JAKARTA- Jaksa Penuntut Umum (JPU) Kejaksaan Agung dan
Kejaksaan Negeri Jakarta Timur menjatuhkan tuntutan hukuman mati terhadap terdakwa
Heru Hidayat, tuntutan mati tersebut dibacakan oleh JPU dalam persidangan
dengan agenda pembacaan tuntutan yang digelar pada Senin ( 6/12/2021 ) malam di
Pengadilan Tindak Pidana Korupsi pada Pengadilan Negeri Jakarta Pusat Kelas IA
Khusus.
Kapuspenkum Kejaksaan Agung Leonard Simanjuntak
melalui siaran pers mengatakan persidangan dengan agenda Pembacaan Tuntutan
terhadap Terdakwa Heru Hidayat dalam Perkara Dugaan Tindak Pidana Korupsi Dalam
Pengelolaan Keuangan dan Dana Investasi oleh PT. ASABRI (Persero) pada beberapa
perusahaan periode tahun 2012 s/d 2019.
Leonanrd mengungkapkan pada awal persidangan, Jaksa
Penuntut Umum menyatakan Pemberatan Pidana Atas Perbuatan Terdakwa Heru Hidayat
dengan pertimbangan perbuatan Terdakwa Heru Hidayat dalam perkara ini telah
berakibat pada kerugian keuangan negara sangat besar seluruhnya sebesar
Rp22.788.566.482.083,00 (dua puluh dua triliun tujuh ratus delapan puluh
delapan miliar lima ratus enam puluh enam juta empat ratus delapan puluh dua
ribu delapan puluh tiga rupiah), dimana atribusi dari kerugian keuangan negara
tersebut dinikmati Terdakwa Heru Hidayat sebesar Rp.12.643.400.946.226 (dua
belas triliun enam ratus empat puluh tiga miliar empat ratus juta sembilan
ratus empat puluh enam ribu dua ratus dua puluh enam rupiah).

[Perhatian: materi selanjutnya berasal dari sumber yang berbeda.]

(* ===== verification/RoomHandlers.v ===== *)
(** * The handlers of a room as sequences of effects *)

From stdpp Require Import base list numbers strings gmap relations.
From Stdlib Require Import ZArith Lia.
From S2P Require Import Prelude Text Uuid Json Wire YSync Awareness AwarenessFacts Hub.
From S2P Require Import RoomTypes Room RoomSync RoomLoop RoomFacts RoomEffects.

Create HintDb room.

(** One syntactic step; calls of operations are found in the database. *)
Ltac under_step :=
  lazymatch goal with
  | |- under _ (mret _) => apply under_ret
  | |- under _ (mbind _ _) => apply under_bind; [exact _| |intros ?]
  | |- under _ (try_ _ _) => apply under_try; [exact _| |intros ?]
  | |- under _ (get _) => apply under_get
  | |- under _ (modify _) => apply under_modify; intros ?; first [reflexivity | by repeat case_match]
  | |- under ?T (ask ?q) => refine (under_ask T q _); by intros
  | |- under _ (for_each _ _) => apply under_for_each; [exact _|intros ?]
  | |- under _ (match ?x with _ => _ end) => destruct x eqn:?
  | |- under _ _ => solve [eauto with room]
  end.
Ltac under_steps := repeat under_step.

Section handlers.
Context {UL : UuidLib} {UN : UuidNil} {RL : RoomLib} {J : SerdeJson}.
Variable T : list Event -> Prop.
Context {HT : Mono T}.

(** ** Presence registries keep the numbering of connections *)

Lemma evict_generation r : reg_generation (evict_oldest_tombstone r).2 = reg_generation r.
Proof. unfold evict_oldest_tombstone. by repeat case_match. Qed.

Lemma make_room_generation n : forall r, reg_generation (make_room n r).2 = reg_generation r.
Proof.
  induction n as [|n IH]; intros r; simpl; [by repeat case_match|]. case_match; [|done].
  destruct (evict_oldest_tombstone r) as [b r1] eqn:E. pose proof (evict_generation r) as Hg. rewrite E in Hg. simpl in Hg.
  destruct b; simpl; [by rewrite IH|done].
Qed.

Lemma fits_generation k r : reg_generation (fits_new_client k r).2 = reg_generation r.
Proof. unfold fits_new_client. case_match; [done|apply make_room_generation]. Qed.
(* ===== verification/RoomUpdates.v ===== *)
(** * Updates, frames and forward writes as sequences of effects *)

From stdpp Require Import base list numbers strings gmap relations.
From Stdlib Require Import ZArith Lia.
From S2P Require Import Prelude Text Uuid Json Wire YSync Awareness AwarenessFacts Hub.
From S2P Require Import RoomTypes Room RoomSync RoomLoop RoomFacts RoomEffects RoomHandlers RoomWrites.

Section updates.
Context {UL : UuidLib} {UN : UuidNil} {RL : RoomLib} {J : SerdeJson}.

Lemma extend_run seq p o w :
  acked (segment (trace w)) p seq -> seq = tail_seq (committed (self w)) + 1 -> rtc eff w (extend_committed seq p o w).2.
Proof.
  intros Ha Hs. unfold extend_committed. rewrite bind_run. destruct w as [a cs bs tr n]. simpl in *.
  eapply rtc_l; [by apply (eff_extend _ _ _ _ _ seq p)|]. apply eff_once. apply eff_quiet. unfold core, extend. simpl.
  by replace (tail_seq (committed a) <? seq) with true by lia.
Qed.

(** The command in hand is a frame of connection [k] with the update [p]. *)
Definition in_hand (k : uuid) (p : list byte) (tr : list Event) : Prop :=
  exists bytes, current tr = Some (CFrame k bytes) /\ frame_payload bytes = Some p.

#[export] Instance Mono_in_hand k p : Mono (in_hand k p).
Proof. intros tr e He (bytes & Hc & Hp). exists bytes. split; [|done]. by apply (Mono_current _ tr e He). Qed.

Definition durable (p : list byte) (tr : list Event) : Prop := exists seq, acked (segment tr) p seq.

#[export] Instance Mono_durable p : Mono (durable p).
Proof. intros tr e He (seq & Ha). exists seq. by apply (Mono_acked p seq tr e He). Qed.

Lemma under_status T {MT : Mono T} k rk p :
  (forall tr, T tr -> in_hand k p tr /\ (is_empty_update p = true \/ durable p tr)) -> under T (send_sync_status k rk true).
Proof.
  intros H. apply under_message; [done|]. intros tr Htr. destruct (H tr Htr) as [(bytes & ? & ?) ?]. simpl. by exists bytes, p.
Qed.

Lemma under_broadcast T {MT : Mono T} y p : carries y p -> (forall tr, T tr -> durable p tr) -> under T (broadcast_update y).
Proof.
  intros Hy H. unfold broadcast_update. under_steps. apply under_to_all; [done|]. intros rk k tr Htr. destruct (H tr Htr) as [seq ?].
  simpl. by exists p, seq.
Qed.
(* ===== verification/RoomTurns.v ===== *)
(** * Joins and turns of a room

    A turn of the loop is a sequence of [room_step]s: the effects of the
    handlers, commands being taken up, and connections being entered. *)

From stdpp Require Import base list numbers strings gmap relations.
From Stdlib Require Import ZArith Lia.
From S2P Require Import Prelude Text Uuid Json Wire YSync Awareness AwarenessFacts Hub.
From S2P Require Import RoomTypes Room RoomSync RoomLoop RoomFacts RoomEffects RoomHandlers RoomWrites RoomUpdates.

Section turns.
Context {UL : UuidLib} {UN : UuidNil} {RL : RoomLib} {J : SerdeJson}.

(** A budget with nothing out. *)
Definition full_budget (cfg : CollabConfig) : Budget := Bud (max_outbound_frames_per_connection cfg) 0 (max_outbound_bytes_per_connection cfg).

(** What the room knows of a connection it enters. *)
Record may_enter (tr : list Event) (a : RoomActor) (bs : gmap nat Budget) (c : ConnectionState) : Prop := MayEnter {
  enter_fence : fence_lost a = false;
  enter_room : (size (connections a) < max_connections_per_room (config a))%nat;
  enter_owner : exists t, client_id_owner a !! conn_client_id c = Some (user_id (session c), t);
  enter_granted : read_only c = false -> granted (segment tr) (session_who (session c));
  enter_generation : conn_generation c = sat_add_u64 (reg_generation (awareness a)) 1;
  enter_budget : bs !! outbound_budget c = None }.

Inductive room_step : World -> World -> Prop :=
| step_eff w w' : eff w w' -> room_step w w'
| step_started a cs bs tr n c : room_step (MkWorld a cs bs tr n) (MkWorld a cs bs (tr ++ [Started c]) n)
| step_enter a cs bs tr n k c aw :
    may_enter tr a bs c -> reg_generation aw = conn_generation c ->
    room_step (MkWorld a cs bs tr n)
      (MkWorld (set_connections (<[k := c]> (connections a)) (set_awareness aw a)) cs (<[outbound_budget c := full_budget (config a)]> bs) tr n).

Lemma effs_steps w w' : rtc eff w w' -> rtc room_step w w'.
Proof. intros H. eapply rtc_subrel; [|exact H]. by constructor. Qed.

(** ** What effects keep *)

Lemma core_eq a a' : core a' = core a -> config a' = config a /\ room_guard a' = room_guard a /\ writer_generation a' = writer_generation a /\
  committed a' = committed a /\ connections a' = connections a /\ reg_generation (awareness a') = reg_generation (awareness a) /\
  client_id_owner a' = client_id_owner a /\ fence_lost a' = fence_lost a.
Proof. unfold core. intros [=]. done. Qed.

Lemma eff_shrinks w w' : eff w w' ->
  config (self w') = config (self w) /\ (size (connections (self w')) <= size (connections (self w)))%nat.
Proof.
  destruct 1 as [|a a' cs bs tr n Hc| | | |a cs bs tr n k c c' Hk|a a' cs bs tr n m Hm Hc| | | | | | | |a a' cs bs tr n cs' bs' n' q r Hc];
    simpl; try done.
  - apply core_eq in Hc as (-> & _ & _ & _ & -> & _). done.
  - split; [done|]. rewrite map_size_insert_Some by (by eexists). done.
  - apply core_eq in Hc as (-> & _ & _ & _ & -> & _). split; [done|]. simpl. by apply map_subseteq_size.
  - apply core_eq in Hc as (-> & _ & _ & _ & -> & _). split; [done|]. simpl. rewrite map_size_empty. lia.
Qed.

Lemma effs_shrink w w' : rtc eff w w' ->
  config (self w') = config (self w) /\ (size (connections (self w')) <= size (connections (self w)))%nat.
Proof.
  induction 1 as [|x y z Hxy _ [E1 L1]]; [done|]. destruct (eff_shrinks _ _ Hxy) as [E2 L2]. split; [congruence|lia].
Qed.
(** X21.  Clearing a session removes it and nothing else, and clearing
    an unknown id changes nothing; the next lookup of a cleared id
    creates a new session, however recent the cleared one was. *)
Theorem clear_session_forgets_the_session
    (sid : string) (sessions : gmap string Session) :
  clear_session sid sessions !! sid = None ∧
  (∀ other, other ≠ sid →
     clear_session sid sessions !! other = sessions !! other) ∧
  (sessions !! sid = None → clear_session sid sessions = sessions) ∧
  (∀ now now1 now2,
     (get_session now now1 now2 sid (clear_session sid sessions)).1
     = (create_session now1 now2 sid ∅).1).
Proof.
  unfold clear_session. split_and!.
  - apply lookup_delete_eq.
  - intros other Hne. by apply lookup_delete_ne.
  - apply delete_id.
  - intros now now1 now2. rewrite get_session_unfold. cbn [fst].
    by rewrite cleanup_lookup, lookup_delete_eq.
Qed.

Lemma clear_session_witness :
  clear_session "xyz" {[ "abc" := stale_session ]}
  = {[ "abc" := stale_session ]}.
Proof.
  apply (clear_session_forgets_the_session "xyz"
           {[ "abc" := stale_session ]}).
  by apply lookup_singleton_ne.
Defined.

(** ** The context of a query (session_manager.py) *)

Lemma sapp_same_inv q x : q +:+ x = q → x = EmptyString.
Proof.
  intros H. assert (String.length (q +:+ x) = String.length q) as Hlen
    by (by rewrite H).
  rewrite sapp_length in Hlen. destruct x; [done|]. simpl in Hlen. lia.
Qed.

Lemma last_two_spec {A} (l : list A) :
  l ≠ [] → last_two l ≠ [] ∧ (length (last_two l) ≤ 2)%nat ∧
           ∃ older, l = older ++ last_two l.
Proof.
  intros Hne. unfold last_two. split_and!.
  - intros H. apply (f_equal length) in H. rewrite length_drop in H.
    destruct l; [done|]. simpl in H. lia.
  - rewrite length_drop. lia.
  - exists (take (length l - 2) l). by rewrite take_drop.
Qed.
(** C5.  The results are sorted with TIMEOUT as a key greater than every
    finite duration: the list the median is taken from is a permutation of
    the collected results, ascending by key, with every duration before
    every TIMEOUT.  In particular, for the results [120.5, TIMEOUT, 95.0]
    the value returned is 120.5. *)
Theorem timeout_sorts_as_infinity (data : Data) (query : Query) (runs : Z)
    (hard_timeout : bool) (w w' : world) (results : list result) :
  collect_results query runs hard_timeout w = (Done results, w') ->
  let sorted := sort_results results in
  sorted ≡ₚ results
  /\ StronglySorted result_le sorted
  /\ (forall x : Q, key_lt (Finite x) (sort_key TIMEOUT) = true
                    /\ key_lt (sort_key TIMEOUT) (Finite x) = false)
  /\ (forall (i j : nat) (x : Q),
        sorted !! i = Some TIMEOUT -> sorted !! j = Some (Time x) -> (j < i)%nat)
  /\ fst (run_query_experiment data query runs hard_timeout w)
     = fst (lift (index sorted (len_list sorted / 2)) w')
  /\ (results = [Time (241 # 2); TIMEOUT; Time 95] ->
      fst (run_query_experiment data query runs hard_timeout w) = Done (Time (241 # 2))).
Proof.
  intros H sorted. subst sorted.
  split; [apply sort_results_perm |].
  split; [apply sort_results_sorted |].
  split; [now split |].
  split; [intros i j x; apply sort_results_timeout_last |].
  rewrite (run_query_experiment_median _ _ _ _ _ _ _ H), sort_results_length.
  split.
  - now destruct (index (sort_results results) (len_list results / 2)).
  - now intros ->.
Qed.

Lemma timeout_sorts_as_infinity_witness :
  fst (run_query_experiment sample_data sample_query 3 false
         (sample_world [timed_output "120.500"; timeout_output; timed_output "95,000"]))
  = Done (Time (241 # 2)).
Proof.
  edestruct (timeout_sorts_as_infinity sample_data sample_query 3 false
               (sample_world [timed_output "120.500"; timeout_output; timed_output "95,000"]))
    as (_ & _ & _ & _ & _ & H).
  - vm_compute. reflexivity.
  - apply H. reflexivity.
Defined.
(** * synthpops: workplace assignment and contact-layer assembly

    A shallow embedding of [synthpops/workplaces.py], of
    [synthpops/contact_networks.py] and of the seeding step of
    [synthpops/pop.py].

    Python statements that mutate their arguments in place are written in a
    state-and-exception monad: a run returns an outcome (a value, a raised
    exception, or exhaustion of the fuel that bounds a [while] loop) together
    with the state reached, so that the state at the moment of a [raise] can
    be observed.

    The pseudorandom generator is the stream of numbers it is going to
    deliver.  Every sampling primitive maps the next number of the stream onto
    the outcomes that have positive probability, so that quantifying over the
    stream quantifies over every run the Python code can make. *)

From Stdlib Require Import ZArith QArith Lia.
From stdpp Require Import base option list sorting gmap sets strings.

Local Open Scope nat_scope.

(** ** Outcomes and the state monad *)

Inductive exn : Type :=
  | ValueError
  | KeyError
  | IndexError
  | NetworkXError
  | NetworkXException.

Inductive outcome (A : Type) : Type :=
  | Ok (a : A)
  | Raise (e : exn)
  | OutOfFuel.

Arguments Ok {A} a.
Arguments Raise {A} e.
Arguments OutOfFuel {A}.

Definition M (St A : Type) : Type := St -> outcome A * St.

Definition ret {St A : Type} (a : A) : M St A := fun s => (Ok a, s).

Definition bind {St A B : Type} (m : M St A) (k : A -> M St B) : M St B :=
  fun s =>
    match m s with
    | (Ok a, s') => k a s'
    | (Raise e, s') => (Raise e, s')
    | (OutOfFuel, s') => (OutOfFuel, s')
    end.

Definition raise {St A : Type} (e : exn) : M St A := fun s => (Raise e, s).

Definition out_of_fuel {St A : Type} : M St A := fun s => (OutOfFuel, s).

Definition get {St : Type} : M St St := fun s => (Ok s, s).

Definition gets {St A : Type} (f : St -> A) : M St A := fun s => (Ok (f s), s).

Definition modify {St : Type} (f : St -> St) : M St unit := fun s => (Ok tt, f s).

(** [d[k]] of a Python container: the exception [e] when the entry is
    missing. *)
Definition lift_opt {St A : Type} (e : exn) (o : option A) : M St A :=
  match o with
  | Some a => ret a
  | None => raise e
  end.

(** Runs a computation on a component of the state. *)
Definition zoom {St T A : Type} (proj : St -> T) (upd : T -> St -> St)
    (m : M T A) : M St A :=
  fun s => let (o, t) := m (proj s) in (o, upd t s).

Declare Scope py_scope.
Delimit Scope py_scope with py.

Notation "'let*' x ':=' m 'in' k" := (bind m (fun x => k))
  (at level 10, x pattern, m at level 100, k at level 200) : py_scope.
Notation "m '>>' k" := (bind m (fun _ => k))
  (at level 100, k at level 200, right associativity) : py_scope.

Local Open Scope py_scope.

(** [for x in xs: body(x)] *)
Fixpoint for_each {St A : Type} (xs : list A) (body : A -> M St unit) : M St unit :=
  match xs with
  | [] => ret tt
  | x :: xs' => body x >> for_each xs' body
  end.

(** [[f(x) for x in xs]] *)
Fixpoint map_m {St A B : Type} (f : A -> M St B) (xs : list A) : M St (list B) :=
  match xs with
  | [] => ret []
  | x :: xs' =>
      let* y := f x in
      let* ys := map_m f xs' in
      ret (y :: ys)
  end.

(** A loop that threads local variables [acc] through its iterations. *)
Fixpoint fold_m {St A B : Type} (body : B -> A -> M St B) (xs : list A) (acc : B)
    : M St B :=
  match xs with
  | [] => ret acc
  | x :: xs' => let* acc' := body acc x in fold_m body xs' acc'
  end.

(** [for _ in range(n)] with threaded local variables. *)
Fixpoint repeat_m {St B : Type} (n : nat) (body : B -> M St B) (acc : B) : M St B :=
  match n with
  | O => ret acc
  | S n' => let* acc' := body acc in repeat_m n' body acc'
  end.

(** ** Python dictionaries whose iteration order is observed

    A [dict] is the list of its items in insertion order.  Assigning to a key
    that is present keeps its position; a new key goes to the end. *)

Section pydict.
Context {V : Type}.

Fixpoint dict_get (k : nat) (d : list (nat * V)) : option V :=
  match d with
  | [] => None
  | (k', v) :: d' => if decide (k' = k) then Some v else dict_get k d'
  end.

Fixpoint dict_set (k : nat) (v : V) (d : list (nat * V)) : list (nat * V) :=
  match d with
  | [] => [(k, v)]
  | (k', v') :: d' =>
      if decide (k' = k) then (k', v) :: d' else (k', v') :: dict_set k v d'
  end.

(** [d.pop(k, None)] *)
Fixpoint dict_pop (k : nat) (d : list (nat * V)) : list (nat * V) :=
  match d with
  | [] => []
  | (k', v') :: d' =>
      if decide (k' = k) then d' else (k', v') :: dict_pop k d'
  end.

Definition dict_keys (d : list (nat * V)) : list nat := d.*1.

Definition dict_values (d : list (nat * V)) : list V := d.*2.

(** [[d[a] for a in d]] *)
Definition dict_self_values (d : list (nat * V)) : list V :=
  omap (fun a => dict_get a d) (dict_keys d).
End pydict.

(** ** Sums and weights *)

Fixpoint Zsum (l : list Z) : Z :=
  match l with
  | [] => 0%Z
  | x :: l' => (x + Zsum l')%Z
  end.

Fixpoint Qsum (p : list Q) : Q :=
  match p with
  | [] => 0%Q
  | x :: p' => (x + Qsum p')%Q
  end.

Definition Qpositive (x : Q) : bool := negb (Qle_bool x 0).

(** The positions of a weight vector that carry positive weight, counted
    from [i]. *)
Fixpoint support_from (i : nat) (p : list Q) : list nat :=
  match p with
  | [] => []
  | x :: p' =>
      if Qpositive x then i :: support_from (S i) p' else support_from (S i) p'
  end.

Definition support (p : list Q) : list nat := support_from 0 p.

(** ** The generator and numpy's sampling primitives *)

Definition rng : Type := list nat.

(** The next number of the stream; an exhausted stream keeps delivering 0. *)
Definition draw : M rng nat :=
  fun g =>
    match g with
    | [] => (Ok 0, [])
    | r :: g' => (Ok r, g')
    end.

(** [np.random.choice(a)]: a uniform draw; [ValueError] on an empty [a]. *)
Definition np_choice {A : Type} (a : list A) : M rng A :=
  match a with
  | [] => raise ValueError
  | _ :: _ =>
      let* r := draw in
      lift_opt ValueError (a !! (r mod length a))
  end.

(** [np.random.choice(a, p=p)]: numpy rejects a [p] of another length, with
    a negative entry, or that does not sum to one (a [nan] produced by 0/0
    included); an entry of weight zero is never drawn. *)
Definition np_choice_p {A : Type} (a : list A) (p : list Q) : M rng A :=
  if negb (length a =? length p) then raise ValueError
  else if negb (forallb (Qle_bool 0) p) then raise ValueError
  else if negb (Qeq_bool (Qsum p) 1) then raise ValueError
  else
    let* r := draw in
    lift_opt ValueError
      (support p !! (r mod length (support p)) ≫= fun i => a !! i).

(** Draws [k] items of [pool] one after the other, without putting any
    back. *)
Fixpoint sample_without_replacement {A : Type} (k : nat) (pool : list A)
    : M rng (list A) :=
  match k with
  | O => ret []
  | S k' =>
      let* r := draw in
      let i := r mod length pool in
      let* x := lift_opt ValueError (pool !! i) in
      let* rest := sample_without_replacement k' (delete i pool) in
      ret (x :: rest)
  end.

“ Nilai kerugian keuangan negara dan atriubusi yang
dinikmati oleh Terdakwa Heru Hidayat sangat jauh diluar nalar kemanusiaan dan
sangat menciderai rasa keadilan masyarakat,” ujarnya.
Sebelumnya, Terdakwa Heru Hidayat juga telah
dinyatakan bersalah melakukan tindak pidana korupsi berdasarkan putusan
pengadilan yang telah berkekuatan hukum tetap (inkracht van gewijsde)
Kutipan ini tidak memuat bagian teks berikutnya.